If you find yourself working around power lines, make sure you are aware of your proximity to them at all times. Or are they frayed and worn out check all power cords on a regular basis – are they in good condition? Namely because throwing water on them may not work and can actually make the problem worse electrical fires are among the most dangerous types of fire.
If any electrical equipment catches fire, it should be unplugged or the power interrupted at the main switch. And keep ladders, poles, make sure others in the area are aware of any power lines or electrical hazards, and other equipment at least 10-15 feet away from any power line that you see.

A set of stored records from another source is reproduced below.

(** * Offset tree: the minimum-depth binary tree and the score propagation

    A shallow embedding of [vowpalwabbit/offset_tree.cc]:
    [min_depth_binary_tree::build_tree], the node counters,
    [offset_tree::predict] with its thread-local buffers, and [learn].

    Integers are modelled in [Z] with the wrap-around of their C++ type
    written out; vectors are lists read and written by index, where an
    index out of range is undefined behaviour; exceptions and undefined
    behaviour are the outcomes of a call next to its normal return.
    [float] is a parameter of [predict]; for the sum of the scores it is
    IEEE 754 binary32. *)

From Stdlib Require Import ZArith Lia Reals Lra.
From Equations Require Import Equations.
From stdpp Require Import base tactics option list numbers.

Local Open Scope Z_scope.

#[local] Set Warnings "-clear-no-such-hyp".

(** ** Machine integers *)

(** Conversion to [uint32_t]. *)
Definition uint32_t (z : Z) : Z := z mod 2 ^ 32.

(** Conversion to [int32_t] (two's complement). *)
Definition int32_t (z : Z) : Z := (z + 2 ^ 31) mod 2 ^ 32 - 2 ^ 31.

(** Conversion to [size_t] (64 bits). *)
Definition size_t (z : Z) : Z := z mod 2 ^ 64.

Definition INT_MAX : Z := 2 ^ 31 - 1.

(** ** Outcomes of a call *)

(** The three messages [THROW] is used with in this file. *)
Inductive vw_exception : Type :=
| ConfigurationConflict (num_nodes current : Z)
    (* "Tree already initialized.  New leaf node count (..) does not equal
       current value. (..)" *)
| OutOfMemory (label_count : Z)
    (* "Unable to allocate memory for offset tree.  Label count:.." *)
| NotImplemented.
    (* "Offset tree learn() - not yet impemented." *)

Inductive exn : Type :=
| vw (e : vw_exception)
| bad_alloc
| length_error.

Inductive outcome (A : Type) : Type :=
| Normal (a : A)
| Throw (e : exn)
| Undefined.
Arguments Normal {A} a.
Arguments Throw {A} e.
Arguments Undefined {A}.

#[global] Instance outcome_bind : MBind outcome := fun A B f o =>
  match o with
  | Normal a => f a
  | Throw e => Throw e
  | Undefined => Undefined
  end.

(** [v[i]] on a vector: undefined when [i] is not an index of [v]. *)
Definition at_index {A : Type} (v : list A) (i : Z) : outcome A :=
  if bool_decide (0 ≤ i < Z.of_nat (length v)) then
    match v !! Z.to_nat i with
    | Some a => Normal a
    | None => Undefined
    end
  else Undefined.

(** [v[i] = a]. *)
Definition set_index {A : Type} (v : list A) (i : Z) (a : A) : outcome (list A) :=
  if bool_decide (0 ≤ i < Z.of_nat (length v)) then Normal (<[Z.to_nat i := a]> v)
  else Undefined.

(** A counted loop: [body] at each index of [range] in turn, left to right. *)
Fixpoint for_each {S : Type} (body : Z → S → outcome S) (range : list Z) (s : S)
  : outcome S :=
  match range with
  | [] => Normal s
  | i :: range => s' ← body i s; for_each body range s'
  end.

Most companies also have a Lockout/Tagout procedure for de-energizing equipment following use. (UL), indoor or outdoor, ETL or MET labs, CSA, and are properly rated for their intended use, and meet or exceed the power needs of the appliance or tool being plugged into it. Fire extinguishers are the preferred tool when battling an electrical fire, and any call to the fire department should include the information that they are dealing with an electrical blaze Ensure extension cords and electrical products are listed by an independent testing facility such as Underwriters Laboratories Inc.

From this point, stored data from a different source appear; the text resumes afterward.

(** * MediMind chat client: the streaming-response loop of [sendMessage]

    A shallow embedding of the four [sendMessage] variants of the
    repository (frontend chat components) and of the JavaScript built-ins
    they call, followed by the properties of the streaming loop.

    - [JS]: strings as lists of UTF-16 code units, the string methods the
      loop uses, the UTF-8 [TextDecoder], and [JSON.parse].
    - [Part002], [Part000], [Part001], [AppOriginal]: one module per source
      file, each with its own [sendMessage]. *)

From Stdlib.Strings Require Import String Ascii Byte.
From Stdlib Require Import ZArith List Bool Lia.
Import ListNotations.
Local Open Scope Z_scope.
#[local] Set Warnings "-register-all".

(* ===================================================================== *)
(** ** JavaScript built-ins *)
(* ===================================================================== *)

Module JS.

(** A JavaScript string is a sequence of UTF-16 code units. *)
Definition jsstring := list Z.

Fixpoint str_eqb (a b : jsstring) : bool :=
  match a, b with
  | [], [] => true
  | c :: a', d :: b' => (c =? d) && str_eqb a' b'
  | _, _ => false
  end.

(** [s.startsWith(p)] *)
Fixpoint startsWith (s p : jsstring) : bool :=
  match p, s with
  | [], _ => true
  | c :: p', d :: s' => (d =? c) && startsWith s' p'
  | _ :: _, [] => false
  end.

(** [s.includes(sub)] *)
Fixpoint includes (s sub : jsstring) : bool :=
  startsWith s sub ||
  match s with
  | [] => false
  | _ :: s' => includes s' sub
  end.

(** [s.replace(pat, rep)] with a string pattern: the first occurrence only.
    (The replacement strings used by the sources contain no [$].) *)
Fixpoint replace (s pat rep : jsstring) : jsstring :=
  if startsWith s pat then rep ++ skipn (length pat) s
  else match s with
       | [] => []
       | c :: s' => c :: replace s' pat rep
       end.

(** WhiteSpace and LineTerminator code units, as stripped by [trim]. *)
Definition isWhiteSpace (c : Z) : bool :=
  existsb (Z.eqb c)
    [9; 10; 11; 12; 13; 32; 160; 5760; 8232; 8233; 8239; 8287; 12288; 65279]
  || ((8192 <=? c) && (c <=? 8202)).

Fixpoint trimStart (s : jsstring) : jsstring :=
  match s with
  | [] => []
  | c :: r => if isWhiteSpace c then trimStart r else s
  end.

Definition trimEnd (s : jsstring) : jsstring := rev (trimStart (rev s)).

(** [s.trim()] *)
Definition trim (s : jsstring) : jsstring := trimEnd (trimStart s).

(** [s.split(sep)] for a one-code-unit separator: the empty string splits
    into one empty piece, and a trailing separator leaves a last empty
    piece. *)
Fixpoint split (s : jsstring) (sep : Z) : list jsstring :=
  match s with
  | [] => [[]]
  | c :: r =>
      if c =? sep then [] :: split r sep
      else match split r sep with
           | l :: ls => (c :: l) :: ls
           | [] => [[c]]
           end
  end.

(** [ls.join(sep)] *)
Fixpoint join (ls : list jsstring) (sep : jsstring) : jsstring :=
  match ls with
  | [] => []
  | [l] => l
  | l :: ls' => l ++ sep ++ join ls' sep
  end.

(** *** The UTF-8 decoder of the Encoding Standard *)

Record Utf8Decoder := mkUtf8 {
  code_point : Z;
  bytes_seen : Z;
  bytes_needed : Z;
  lower_boundary : Z;
  upper_boundary : Z
}.

Definition utf8_init : Utf8Decoder := mkUtf8 0 0 0 0x80 0xBF.

(** A byte read while no sequence is pending.  The result is the list of
    code points emitted and the next decoder state. *)
Definition utf8_lead (b : Z) : list Z * Utf8Decoder :=
  if b <=? 0x7F then ([b], utf8_init)
  else if (0xC2 <=? b) && (b <=? 0xDF) then
    ([], mkUtf8 (Z.land b 0x1F) 0 1 0x80 0xBF)
  else if (0xE0 <=? b) && (b <=? 0xEF) then
    ([], mkUtf8 (Z.land b 0xF) 0 2
           (if b =? 0xE0 then 0xA0 else 0x80)
           (if b =? 0xED then 0x9F else 0xBF))
  else if (0xF0 <=? b) && (b <=? 0xF4) then
    ([], mkUtf8 (Z.land b 0x7) 0 3
           (if b =? 0xF0 then 0x90 else 0x80)
           (if b =? 0xF4 then 0x8F else 0xBF))
  else ([0xFFFD], utf8_init).
(** The loop of [delete] moves [n] cells one place to the left. *)
Lemma delete_loop_lookup n k l i :
  (k + n < length l)%nat →
  delete_loop n (Z.of_nat k) l !! i
  = if decide (k ≤ i < k + n)%nat then l !! S i else l !! i.
Proof.
  revert k l. induction n as [|n IH]; intros k l Hlen.
  - simpl. rewrite decide_False by lia. done.
  - cbn [delete_loop].
    replace (Z.of_nat k + 1) with (Z.of_nat (S k)) by lia.
    rewrite aget_nat, aset_nat.
    destruct (lookup_lt_is_Some_2 l (S k) ltac:(lia)) as [x Hx].
    rewrite Hx. cbn [default].
    rewrite IH by (rewrite length_insert; lia).
    destruct (decide (i = k)) as [->|Hne].
    + rewrite decide_False by lia. rewrite decide_True by lia.
      rewrite list_lookup_insert_eq by lia. done.
    + destruct (decide (S k ≤ i < S k + n)%nat).
      * rewrite decide_True by lia. apply list_lookup_insert_ne. lia.
      * rewrite decide_False by lia. apply list_lookup_insert_ne. lia.
Qed.

Lemma length_delete_loop n index l : length (delete_loop n index l) = length l.
Proof.
  revert index l. induction n as [|n IH]; intros index l; simpl; [done|].
  by rewrite IH, length_aset.
Qed.

(** [delete] on a job of the registry: the jobs before it stay, the jobs
    after it move one slot down, and one job less is shown. *)
Lemma delete_visible (job : Z) jobs :
  registry_ok jobs → 0 <= job < jobs_size jobs →
  length (visible (delete job jobs)) = (length (visible jobs) - 1)%nat ∧
  (∀ i, (Z.of_nat i < job) →
        visible (delete job jobs) !! i = visible jobs !! i) ∧
  (∀ i, (job <= Z.of_nat i) →
        visible (delete job jobs) !! i = visible jobs !! S i).
Proof.
  intros [Hlen Hsize] Hjob. unfold MAXIMUM_JOB_LIST_SIZE in *.
  assert (jobs_size (delete job jobs) = jobs_size jobs - 1) as Hs.
  { unfold delete, MAXIMUM_JOB_LIST_SIZE. cbn [jobs_size].
    apply Z.rem_small. lia. }
  assert (jobs_list (delete job jobs)
          = delete_loop (Z.to_nat (jobs_size jobs - job))
              (Z.of_nat (Z.to_nat job)) (jobs_list jobs)) as Hl.
  { unfold delete. cbn [jobs_list]. by rewrite Z2Nat.id by lia. }
  unfold visible. rewrite Hs, Hl. split; [|split].
  - rewrite !length_take, length_delete_loop. lia.
  - intros i Hi. rewrite !lookup_take_lt by lia.
    rewrite delete_loop_lookup by lia. by rewrite decide_False by lia.
  - intros i Hi.
    destruct (decide (Z.of_nat i < jobs_size jobs - 1)).
    + rewrite !lookup_take_lt by lia.
      rewrite delete_loop_lookup by lia. by rewrite decide_True by lia.
    + by rewrite !lookup_take_ge by lia.
Qed.
End Removal.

Any outdoor cords should be designed for outdoor use and properly equipped with a Ground Fault Circuit Interrupter (GFCI) to prevent the risk of shock. Power tools should also be switched to the "off" position while they are being plugged in to avoid injury. Contact the local utility company before starting any work if lines are underground.
Any electrical hazards should be immediately reported to your superior. Electrical issues can commonly be addressed through a simple inspection of the workplace and "shockproofing" the environment. Make sure this procedure is followed to the letter in order to avoid injury or electrocution. Power tools should never be carried by their cords since this could result in the cord being broken or frayed.